Leira et Léna approuvèrent de la tête et le Duc sourit.
Anaïs put cependant entendre leur amie marmonner quelque chose du genre "instructions détaillées, hein ! Je crois qu'il faudrait revoir la définition de certains mots..." mais le Duc, s'il avait entendu, ne releva pas.
– Depuis que mon arrière-arrière-grand-père, le Duc Alzebran de Dyyr, a reçu cette lettre, mes prédécesseurs et moi-même avons mené de nombreuses recherches, annonça-t-il plutôt. Nous en avons tiré en conclusion qu'il existait huit clés : une clé par élément plus une pour la vie, une pour la mort, une pour l'harmonie et une pour la justice.
Anaïs fronça les sourcils. Elle se souvenait d'un détail de la lettre que Léna et elle avaient ouverte dans la forêt de Bartville, avant leur téléportation.
– On nous a pourtant dit qu'il existait douze clés, et non huit... hésita-t-elle.
– On ? releva le Duc.
– Une lettre que nous avons reçue avant d'arriver ici, expliqua Léna, et qui nous expliquait notre rôle.
– C'est étrange... fit l'homme, sceptique. Quoi qu'il en soit, nous avons localisé les huit clés que nous savons exister.
L'annonce fit l'effet d'un coup de tonnerre sur les trois jeunes filles qui durent se retenir de sauter au plafond tant elles étaient heureuses. Huit clés localisées, cela allait leur rendre la tâche tellement plus aisée ! Elles n'auraient pas à parcourir chaque mètre carré du Royaume au peigne fin, les lieux leur étaient servis sur un plateau d'argent. Mais tout ne pouvait pas être si simple, et le Duc doucha quelque peu leur enthousiasme.
– Quand je dis que nous les avons localisées, reprit-il, ce n'est pas de manière extrêmement précise. Je connais les lieux approximatifs mais vous devrez chercher par vous même l'emplacement exact de chacune d'elles.
Les jumelles et Leira échangèrent un regard. La tâche, même grandement facilitée, leur prendrait du temps.
– Pouvez-vous nous montrer dès maintenant l'emplacement des clés ? demanda Léna.
– Mais certainement, acquiesça le Duc. Venez par ici.
Il sortit un autre rouleau de parchemin du tiroir de son bureau et l'étala sur la surface du meuble. Les trois jeunes filles se penchèrent sur ce qui s'avéra être une gigantesque carte du Royaume, bien plus soignée et détaillée que l'exemplaire qu'elles possédaient.

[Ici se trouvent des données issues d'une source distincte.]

Lemma setDeleteCommitTS_spec v ts start n :
  wf v -> deletionStatus v = DEL_CHECK_VERSION -> start + n <= CAP -> ts <> INVALID_TRANSACTION ->
  exists v', setDeleteCommitTS v ts start n = Ret v' /\ wf v' /\
    (forall r, ins_stamp v' r = ins_stamp v r) /\
    (forall r, del_stamp v' r =
       if isSameDeletionVersion v || bool_decide (start <= r < start + n)
       then At ts else del_stamp v r).
Proof.
  intros [Hi Hd] Hst Hle Hts. unfold del_check in Hd. rewrite Hst in Hd.
  destruct v as [ia da si sd ist dst]. cbn in *. subst dst.
  unfold isSameDeletionVersion. cbn. inversion Hd as [|? Hsd|arr Hlen]; clear Hd; subst.
  - rewrite (proj2 (Z.eqb_neq sd _)) by done. cbn. eexists. split; [done|]. split_and!; [|done|].
    + split; [done|by constructor].
    + intros r. unfold del_stamp. cbn. by rewrite pick_same.
  - rewrite invalid_eqb_refl. cbn.
    destruct (fill_Ret arr start n ts) as (arr' & -> & Hl & Ha); [lia|].
    cbn. eexists. split; [done|]. split_and!; [|done|].
    + split; [done|constructor; lia].
    + intros r. unfold del_stamp. cbn. rewrite !pick_rows_eq, Ha.
      by destruct (bool_decide _).
Qed.

Lemma all_invalid_lookup arr r x :
  all_invalid arr = true -> arr !! r = Some x -> x = INVALID_TRANSACTION.
Proof.
  unfold all_invalid. rewrite forallb_forall. intros H Hr.
  apply Z.eqb_eq, H. apply list_elem_of_In. by eapply list_elem_of_lookup_2.
Qed.

(** What a row holds once its range (or the one version) is forgotten. *)
Lemma pick_rolled_back arr arr' start n r :
  fill_spec arr start n INVALID_TRANSACTION arr' ->
  pick INVALID_TRANSACTION (Some arr') r ≡
    if bool_decide (start <= r < start + n) then Never
    else pick INVALID_TRANSACTION (Some arr) r.
Proof.
  intros [_ Ha]. rewrite !pick_rows_eq, Ha.
  destruct (bool_decide _); [apply at_invalid_never|done].
Qed.

Lemma pick_all_invalid arr r :
  all_invalid arr = true -> pick INVALID_TRANSACTION (Some arr) r ≡ Never.
Proof.
  intros H. rewrite pick_rows_eq.
  destruct (arr !! r) as [x|] eqn:Hr; cbn; [|apply at_invalid_never].
  rewrite (all_invalid_lookup arr r x) by done. apply at_invalid_never.
Qed.

Lemma rollbackInsertions_spec v start n :
  wf v -> insertionStatus v <> ALWAYS_INSERTED -> start + n <= CAP ->
  (deletionStatus v = DEL_CHECK_VERSION ->
     exists arr r x, insertedVersions v = Some arr /\ ~ (start <= r < start + n) /\
       arr !! r = Some x /\ x <> INVALID_TRANSACTION) ->
  exists v', rollbackInsertions v start n = Ret v' /\ wf v' /\
    (forall r, del_stamp v' r = del_stamp v r) /\
    (forall r, ins_stamp v' r ≡
       if isSameInsertionVersion v || bool_decide (start <= r < start + n)
       then Never else ins_stamp v r).
Proof.
  intros [Hi Hd] Hst Hle Hsurv. unfold ins_check in Hi.
  destruct v as [ia da si sd ist dst]. unfold del_check in Hd. cbn in *.
  unfold isSameInsertionVersion. cbn.
  inversion Hi as [Hc|? Hsi Hc|arr Hlen Hc]; clear Hi; subst; symmetry in Hc.
  - apply bool_decide_eq_false in Hc. destruct ist; [|done|done].
    rewrite invalid_eqb_refl. cbn.
    assert (dst = NO_DELETED) as ->.
    { destruct dst; [done|]. by destruct Hsurv as (? & ? & ? & ? & _). }
    eexists. split; [done|]. split_and!; [split; [constructor|done]|done|].
    intros r. by destruct (bool_decide (start <= r < start + n)).
  - apply bool_decide_eq_true in Hc as ->.
    rewrite (proj2 (Z.eqb_neq si _)) by done. cbn.
    assert (dst = NO_DELETED) as ->.
    { destruct dst; [done|]. by destruct Hsurv as (? & ? & ? & ? & _). }
    eexists. split; [done|]. split_and!; [|done|done].
    split; [constructor|done].
  - apply bool_decide_eq_true in Hc as ->. rewrite invalid_eqb_refl. cbn.
    destruct (fill_Ret arr start n INVALID_TRANSACTION) as (arr' & -> & Hf); [lia|]. cbn.
    destruct (all_invalid arr') eqn:Hall; cbn.
    + assert (dst = NO_DELETED) as ->.
      { destruct dst; [done|].
        destruct Hsurv as (arr0 & r & x & [= <-] & Hr & Hx & Hne); [done|].
        destruct Hne. apply (all_invalid_lookup arr' r); [done|].
        destruct Hf as [_ ->]. by rewrite bool_decide_false. }
      eexists. split; [done|]. split_and!; [|done|].
      * split; [constructor|done].
      * intros r. transitivity (pick INVALID_TRANSACTION (Some arr') r);
          [symmetry; by apply pick_all_invalid|by apply pick_rolled_back].
    + eexists. split; [done|]. split_and!; [|done|].
      * split; [constructor; destruct Hf; lia|done].
      * intros r. by apply pick_rolled_back.
Qed.

Lemma rollbackDeletions_spec v start n :
  wf v -> start + n <= CAP ->
  exists v', rollbackDeletions v start n = Ret v' /\ wf v' /\
    (forall r, ins_stamp v' r = ins_stamp v r) /\
    (forall r, del_stamp v' r ≡
       if isSameDeletionVersion v || bool_decide (start <= r < start + n)
       then Never else del_stamp v r).
Proof.
  intros [Hi Hd] Hle. unfold del_check in Hd.
  destruct v as [ia da si sd ist dst]. cbn in *.
  unfold isSameDeletionVersion. cbn.
  inversion Hd as [Hc|? Hsd Hc|arr Hlen Hc]; clear Hd; subst; symmetry in Hc.
  - apply bool_decide_eq_false in Hc. destruct dst; [|done]. rewrite invalid_eqb_refl. cbn.
    eexists. split; [done|]. split_and!; [split; [done|constructor]|done|].
    intros r. by destruct (bool_decide (start <= r < start + n)).
  - apply bool_decide_eq_true in Hc as ->.
    rewrite (proj2 (Z.eqb_neq sd _)) by done. cbn.
    eexists. split; [done|]. split_and!; [|done|done]. split; [done|constructor].
  - apply bool_decide_eq_true in Hc as ->. rewrite invalid_eqb_refl. cbn.
    destruct (fill_Ret arr start n INVALID_TRANSACTION) as (arr' & -> & Hf); [lia|]. cbn.
    destruct (all_invalid arr') eqn:Hall; cbn; eexists; (split; [done|]); split_and!; try done.
    + split; [done|constructor].
    + intros r. transitivity (pick INVALID_TRANSACTION (Some arr') r);
        [symmetry; by apply pick_all_invalid|by apply pick_rolled_back].
    + split; [done|constructor; destruct Hf; lia].
    + intros r. by apply pick_rolled_back.
Qed.

(** *** Deletions *)

(** What deleting a row that carries stamp [s] answers. *)
Definition delete_result (txn : transaction_t) (s : stamp) : outcome bool :=
  match norm s with
  | At ts => if (ts =? txn)%Z then Ret false else Throw ww_conflict_delete
  | _ => Ret true
  end.

(** The step on an array of versions [arr] that stands for the stamps
    [del_stamp v] of the vector. *)
Lemma delete_rows_spec ia da si sd ist dst txn r arr v v' :
  v = mk ia da si sd ist dst ->
  v' = (fun arr => mk ia (Some arr) si INVALID_TRANSACTION ist DEL_CHECK_VERSION) ->
  wf v -> length arr = CAP -> r < CAP -> txn <> INVALID_TRANSACTION ->
  (forall q, pick INVALID_TRANSACTION (Some arr) q ≡ del_stamp v q) ->
  exists v'', match load arr r with
    | Ret old =>
        if (old =? txn)%Z then (v' arr, Ret false)
        else if negb (old =? INVALID_TRANSACTION)%Z then (v' arr, Throw ww_conflict_delete)
        else (v' (<[r := txn]> arr), Ret true)
    | Throw e => (v' arr, Throw e)
    | Undef => (v' arr, Undef)
    end = (v'', delete_result txn (del_stamp v r)) /\ wf v'' /\
    (forall q, ins_stamp v'' q = ins_stamp v q) /\
    (forall q, del_stamp v'' q ≡
       if bool_decide (q = r /\ delete_result txn (del_stamp v r) = Ret true)
       then At txn else del_stamp v q).
Proof.
  intros Hv -> Hwfv Hlen Hr Htxn Heq.
  assert (Hwf : forall arr', length arr' = CAP ->
            wf (mk ia (Some arr') si INVALID_TRANSACTION ist DEL_CHECK_VERSION)).
  { intros arr' Hl'. subst v. split; [apply Hwfv|by constructor]. }
  assert (Hins : forall arr' q,
            ins_stamp (mk ia (Some arr') si INVALID_TRANSACTION ist DEL_CHECK_VERSION) q
            = ins_stamp v q) by (by subst v).
  destruct (pick_rows_lt arr r) as (x & Hx & -> & Hp); [lia|].
  pose proof (Heq r) as Her. unfold equiv, stamp_equiv in Her. rewrite Hp in Her.
  unfold delete_result. rewrite <-Her. unfold norm.
  destruct (Z.eqb_spec x INVALID_TRANSACTION) as [->|Hxi]; cbn.
  - rewrite (proj2 (Z.eqb_neq INVALID_TRANSACTION txn)) by done.
    eexists. split; [done|]. split_and!; [apply Hwf; by rewrite length_insert|apply Hins|].
    intros q. destruct (decide (q = r)) as [->|Hq].
    + rewrite bool_decide_true by done. unfold del_stamp. cbn.
      rewrite (pick_rows _ _ txn); [done|]. apply list_lookup_insert_eq. lia.
    + rewrite bool_decide_false by (intros [? ?]; congruence). rewrite <-Heq. unfold del_stamp. cbn.
      by rewrite !pick_rows_eq, list_lookup_insert_ne by done.
  - destruct (Z.eqb_spec x txn) as [->|Hxt];
      (eexists; split; [done|]; split_and!; [by apply Hwf|apply Hins|]);
      intros q; (rewrite bool_decide_false by (intros [? ?]; congruence)); apply Heq.
Qed.

Lemma delete_spec v txn r :
  wf v -> r < CAP -> txn <> INVALID_TRANSACTION ->
  exists v', delete_ v txn r = (v', delete_result txn (del_stamp v r)) /\ wf v' /\
    (forall q, ins_stamp v' q = ins_stamp v q) /\
    (forall q, del_stamp v' q ≡
       if bool_decide (q = r /\ delete_result txn (del_stamp v r) = Ret true)
       then At txn else del_stamp v q).
Proof.
  intros Hwf Hr Htxn. pose proof Hwf as [_ Hd].
  destruct v as [ia da si sd ist dst]. unfold del_check in Hd. cbn in Hd.
  unfold delete_, isSameDeletionVersion. cbn [deletedVersions sameDeletionVersion].
  inversion Hd as [Hc|? Hsd Hc|arr Hlen Hc]; clear Hd; subst; symmetry in Hc.
  - apply bool_decide_eq_false in Hc. destruct dst; [|done].
    rewrite (proj2 (Z.eqb_neq txn _)), invalid_eqb_refl by done. cbn [negb default from_option].
    apply (delete_rows_spec ia None si INVALID_TRANSACTION ist NO_DELETED txn r
      initVersionArray _ _ eq_refl eq_refl); try done.
    intros q. rewrite pick_rows_eq. unfold del_stamp; cbn.
    destruct (initVersionArray !! q) as [x|] eqn:Hq; [|apply at_invalid_never]. cbn.
    apply lookup_replicate in Hq as [-> _]. apply at_invalid_never.
  - apply bool_decide_eq_true in Hc as ->.
    assert (del_stamp (mk ia None si sd ist DEL_CHECK_VERSION) r = At sd) as Hds
      by (by unfold del_stamp; cbn; rewrite pick_same).
    unfold delete_result. rewrite Hds. unfold norm.
    rewrite (Z.eqb_sym txn), (proj2 (Z.eqb_neq sd INVALID_TRANSACTION)) by done. cbn.
    destruct (Z.eqb_spec sd txn) as [->|Hne]; cbn;
      (eexists; split; [done|]; split_and!; [done|done|]);
      intros q; by rewrite bool_decide_false by (intros [? ?]; congruence).
  - apply bool_decide_eq_true in Hc as ->.
    rewrite (proj2 (Z.eqb_neq txn _)), invalid_eqb_refl by done. cbn [negb default from_option].
    by apply (delete_rows_spec ia (Some arr) si INVALID_TRANSACTION ist DEL_CHECK_VERSION txn r
      arr _ _ eq_refl eq_refl).
Qed.

(** *** Counting and scanning *)

Definition count (f : nat -> bool) (l : list nat) : nat := length (List.filter f l).

Lemma count_seq_S f start n :
  count f (seq start (S n)) = count f (seq start n) + (if f (start + n) then 1 else 0).
Proof.
  unfold count. rewrite seq_S, List.filter_app, length_app. cbn. by destruct (f _).
Qed.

– Les clés que nous avons localisées se trouvent aux endroits suivants : la clé de feu à Ti-More (les trois amies échangèrent un regard discret que le Duc ne vit pas), celle de la Terre dans la plaine de Sahël, quelque part entre ici et Ti-Shal, la clé de l'Air à Fridjy, ou dans les environs, celles de la Vie et de la Mort respectivement dans la forêt de Myrte et sur l'extrémité de la Grande pointe, celle de la Justice dans les Glaciers, celle de l'Harmonie dans le nord de la plaine de Shist, et la clé de l'Eau a été récupérée dans le Golf de notre ville, et se trouve actuellement ici même.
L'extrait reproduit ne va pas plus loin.